QR Code Generator
Generate QR codes from URLs, text, Wi-Fi credentials or contact info.
Generate QR codes for URLs, Wi-Fi, vCards and more
A QR code is a 2D barcode that stores text — usually a URL — in a pattern of black and white squares a phone camera can read. This generator produces standard QR codes you can print, embed in a poster, or display on a screen.
What to encode
- URLs — the most common use. A scanner opens the link in a browser.
- Wi-Fi credentials — use the format
WIFI:S:<ssid>;T:<WPA|WEP|nopass>;P:<password>;;. Handy for guest networks. - vCards / contact info — a
BEGIN:VCARD...END:VCARDblock creates a contact a phone can save. - Plain text — up to a few kilobytes, though larger strings produce denser codes.
Design tips
- Contrast matters. Keep the foreground dark and the background light. Inverted codes (light-on-dark) are not reliably scannable by all phones.
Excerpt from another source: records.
(* ===== verification/EventProcessor.v ===== *)
(** * The per-unit event queue ([src/common/Utilities/EventProcessor.{h,cpp}])

    Heap-allocated [BasicEvent]s are queued by execution time. The virtual
    methods of an event are parameters: running [Execute] or [Abort] changes the
    world outside and makes a list of calls back into the processor (new events,
    re-adding the event itself, scheduling an abort). *)
From S2P Require Import Prelude Multimap.

Module EventProcessor.

Inductive AbortState := STATE_RUNNING | STATE_ABORT_SCHEDULED | STATE_ABORTED.
#[global] Instance AbortState_eq : EqDecision AbortState.
Proof. solve_decision. Defined.

Record BasicEvent := mkEvent {
  m_abortState : AbortState;
  m_addTime : Z;
  m_execTime : Z
}.

Definition new_event : BasicEvent := mkEvent STATE_RUNNING 0 0.

Definition IsRunning (e : BasicEvent) : bool := bool_decide (m_abortState e = STATE_RUNNING).
Definition IsAbortScheduled (e : BasicEvent) : bool :=
  bool_decide (m_abortState e = STATE_ABORT_SCHEDULED).
Definition IsAborted (e : BasicEvent) : bool := bool_decide (m_abortState e = STATE_ABORTED).

Definition set_abortState (e : BasicEvent) (a : AbortState) : BasicEvent :=
  mkEvent a (m_addTime e) (m_execTime e).

Abbreviation ptr := Z (only parsing).

(** Calls an event makes back into the processor while it runs. *)
Inductive call :=
| CNew (p : ptr) (e_time : Z)          (* AddEvent(new Event, e_time) *)
| CReAdd (e_time : Z)                  (* AddEvent(this, e_time) *)
| CAbort (p : ptr).                    (* p->ScheduleAbort() *)

Section processor.
Context {W : Type}.
Variable Execute : ptr → Z → Z → W → W * list call * bool.
Variable Abort : ptr → Z → W → W * list call.
Variable IsDeletable : ptr → W → bool.

Record state := mkState {
  m_time : Z;
  m_events : list (Z * ptr);
  heap : gmap ptr BasicEvent;
  world : W
}.

Definition set_events (s : state) evs := mkState (m_time s) evs (heap s) (world s).
Definition set_heap (s : state) h := mkState (m_time s) (m_events s) h (world s).
Definition set_world (s : state) w := mkState (m_time s) (m_events s) (heap s) w.

Definition CalculateTime (s : state) (t_offset : Z) : Z := u64 (m_time s + t_offset).

Definition AddEvent (s : state) (p : ptr) (e_time : Z) (set_addtime : bool) : outcome state :=
  deref (heap s !! p) (λ e,
    let e' := mkEvent (m_abortState e) (if set_addtime then m_time s else m_addTime e) e_time in
    Ok (mkState (m_time s) (mm_insert e_time p (m_events s)) (<[p := e']> (heap s)) (world s))).

Definition ScheduleAbort (s : state) (p : ptr) : outcome state :=
  deref (heap s !! p) (λ e,
    assert_ (IsRunning e)
      (Ok (set_heap s (<[p := set_abortState e STATE_ABORT_SCHEDULED]> (heap s))))).

Definition SetAborted (s : state) (p : ptr) : outcome state :=
  deref (heap s !! p) (λ e,
    assert_ (negb (IsAborted e))
      (Ok (set_heap s (<[p := set_abortState e STATE_ABORTED]> (heap s))))).

(** [delete event]: the object leaves the heap. *)
Definition free (s : state) (p : ptr) : outcome state :=
  deref (heap s !! p) (λ _, Ok (set_heap s (delete p (heap s)))).

Definition run_call (this : ptr) (s : state) (c : call) : outcome state :=
  match c with
  | CNew p t => AddEvent (set_heap s (<[p := new_event]> (heap s))) p t true
  | CReAdd t => AddEvent s this t true
  | CAbort p => ScheduleAbort s p
  end.

Fixpoint run_calls (this : ptr) (s : state) (cs : list call) : outcome state :=
  match cs with
  | [] => Ok s
  | c :: cs => let! s' := run_call this s c in run_calls this s' cs
  end.

(** The body of the main loop for the event [p] just removed from the queue. *)
Definition process (s : state) (p : ptr) (p_time : Z) : outcome state :=
  deref (heap s !! p) (λ e,
    if IsRunning e then
      let '(w, cs, finished) := Execute p (m_time s) p_time (world s) in
      let! s1 := run_calls p (set_world s w) cs in
      if (finished : bool) then free s1 p else Ok s1
    else
      let! s1 :=
        if IsAbortScheduled e then
          let '(w, cs) := Abort p (m_time s) (world s) in
          let! s' := run_calls p (set_world s w) cs in SetAborted s' p
        else Ok s in
      if IsDeletable p (world s1) then free s1 p
      else AddEvent s1 p (CalculateTime s1 1) false).

Fixpoint update_loop (fuel : nat) (s : state) (p_time : Z) : outcome state :=
  match fuel with
  | O => OutOfFuel
  | S n =>
    match m_events s with
    | (w, p) :: rest =>
      if w <=? m_time s then
        let! s' := process (set_events s rest) p p_time in update_loop n s' p_time
      else Ok s
    | [] => Ok s
    end
  end.

Definition Update (fuel : nat) (s : state) (p_time : Z) : outcome state :=
  update_loop fuel
    (mkState (u64 (m_time s + p_time)) (m_events s) (heap s) (world s)) p_time.

(** [KillAllEvents] walks the container with an iterator that survives
    insertions: [before] are the entries already passed, [rest] starts with the
    entry of the iterator. An entry added meanwhile goes to the side its key
    puts it on. *)
Definition split_events (k : Z) (before rest new : list (Z * ptr)) : list (Z * ptr) * list (Z * ptr) :=
  foldl (λ br kv, if kv.1 <? k then (mm_insert kv.1 kv.2 br.1, br.2)
                  else (br.1, mm_insert kv.1 kv.2 br.2)) (before, rest) new.

Definition added_by (this : ptr) (cs : list call) : list (Z * ptr) :=
  omap (λ c, match c with CNew p t => Some (t, p) | CReAdd t => Some (t, this) | CAbort _ => None end) cs.

Fixpoint kill_loop (fuel : nat) (force : bool) (before : list (Z * ptr)) (s : state) : outcome state :=
  match fuel with
  | O => OutOfFuel
  | S n =>
    match m_events s with
    | [] => Ok (set_events s before)
    | (k, p) :: rest =>
      deref (heap s !! p) (λ e,
        let! (s1, before1, rest1) :=
          if IsAborted e then Ok (s, before, rest)
          else
            let! s0 := SetAborted s p in
            let '(w, cs) := Abort p (m_time s0) (world s0) in
            let! s1 := run_calls p (set_world s0 w) cs in
            let '(b, r) := split_events k before rest (added_by p cs) in
            Ok (s1, b, r) in
        if negb force && negb (IsDeletable p (world s1)) then
          kill_loop n force (before1 ++ [(k, p)]) (set_events s1 rest1)
        else
          let! s2 := free s1 p in
          if force then kill_loop n force (before1 ++ [(k, p)]) (set_events s2 rest1)
          else kill_loop n force before1 (set_events s2 rest1))
    end
  end.

Definition KillAllEvents (fuel : nat) (force : bool) (s : state) : outcome state :=
  let! s' := kill_loop fuel force [] s in
  if force then Ok (set_events s' []) else Ok s'.

(** The destructor. *)
Definition destroy (fuel : nat) (s : state) : outcome state := KillAllEvents fuel true s.

(** ** Safety and termination *)

Definition queued (s : state) : list ptr := map snd (m_events s).
Definition due (s : state) : list (Z * ptr) := filter (λ e, e.1 ≤ m_time s) (m_events s).

(** Every queued pointer is live and queued once; the queue is in time order. *)
Record inv (s : state) : Prop := {
  inv_nodup : NoDup (queued s);
  inv_live : ∀ p, p ∈ queued s → is_Some (heap s !! p);
  inv_sorted : mm_sorted (m_events s)
}.

(** What an event may do while it runs ([fin]: it will be deleted after). *)
Definition call_ok (this : ptr) (fin : bool) (s : state) (c : call) : Prop :=
  match c with
  | CNew p t => heap s !! p = None ∧ m_time s < t
  | CReAdd t => fin = false ∧ this ∉ queued s ∧ m_time s < t
  | CAbort p => ∃ e, heap s !! p = Some e ∧ IsRunning e = true
  end.

Fixpoint calls_ok (this : ptr) (fin : bool) (s : state) (cs : list call) : Prop :=
  match cs with
  | [] => True
  | c :: cs =>
    call_ok this fin s c ∧ ∀ s', run_call this s c = Ok s' → calls_ok this fin s' cs
  end.

(** What running calls preserves about the processor and the running event. *)
Record kept (this : ptr) (fin : bool) (s s' : state) : Prop := {
  kept_inv : inv s';
  kept_time : m_time s' = m_time s;
  kept_due : length (due s') = length (due s);
  kept_this : ∃ e e', heap s !! this = Some e ∧ heap s' !! this = Some e' ∧
    (m_abortState e ≠ STATE_RUNNING → m_abortState e' = m_abortState e);
  kept_gone : fin = true → this ∉ queued s → this ∉ queued s'
}.

Lemma queued_insert s p t h :
  queued (mkState (m_time s) (mm_insert t p (m_events s)) h (world s)) ≡ₚ p :: queued s.
Proof. unfold queued. simpl. by rewrite mm_insert_Permutation. Qed.

Lemma due_insert s p t h :
  m_time s < t →
  length (due (mkState (m_time s) (mm_insert t p (m_events s)) h (world s))) = length (due s).
Proof.
  intros Ht. unfold due. simpl. rewrite mm_insert_Permutation.
  rewrite filter_cons_False by (simpl; lia). done.
Qed.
- Leave quiet space. A 4-module margin around the code is part of the spec. This generator adds it automatically.
- Test before printing. Always scan a new code with at least two different phones before sending it to print.
Privacy
The QR library generates the image directly in your browser — nothing is uploaded, and the content you encode is never sent to a server.
Frequently asked questions
- What is "error correction" and which level should I pick?
- Error correction adds redundancy so the code can still be scanned when partially damaged. Level L recovers 7% loss, M recovers 15%, Q recovers 25%, and H recovers 30%. Use M for digital display, Q or H for printed codes that may get scuffed.
- Can I create a Wi-Fi QR code?
- Yes. Put a string in the format `WIFI:S:MyNetwork;T:WPA;P:mypassword;;` into the content box. Phones will offer to join the network when they scan it.
- Can I add a logo in the center?
- Not directly — this generator keeps things simple. You can add a logo in any image editor after downloading. Using error-correction level Q or H preserves scannability when a small logo covers part of the code.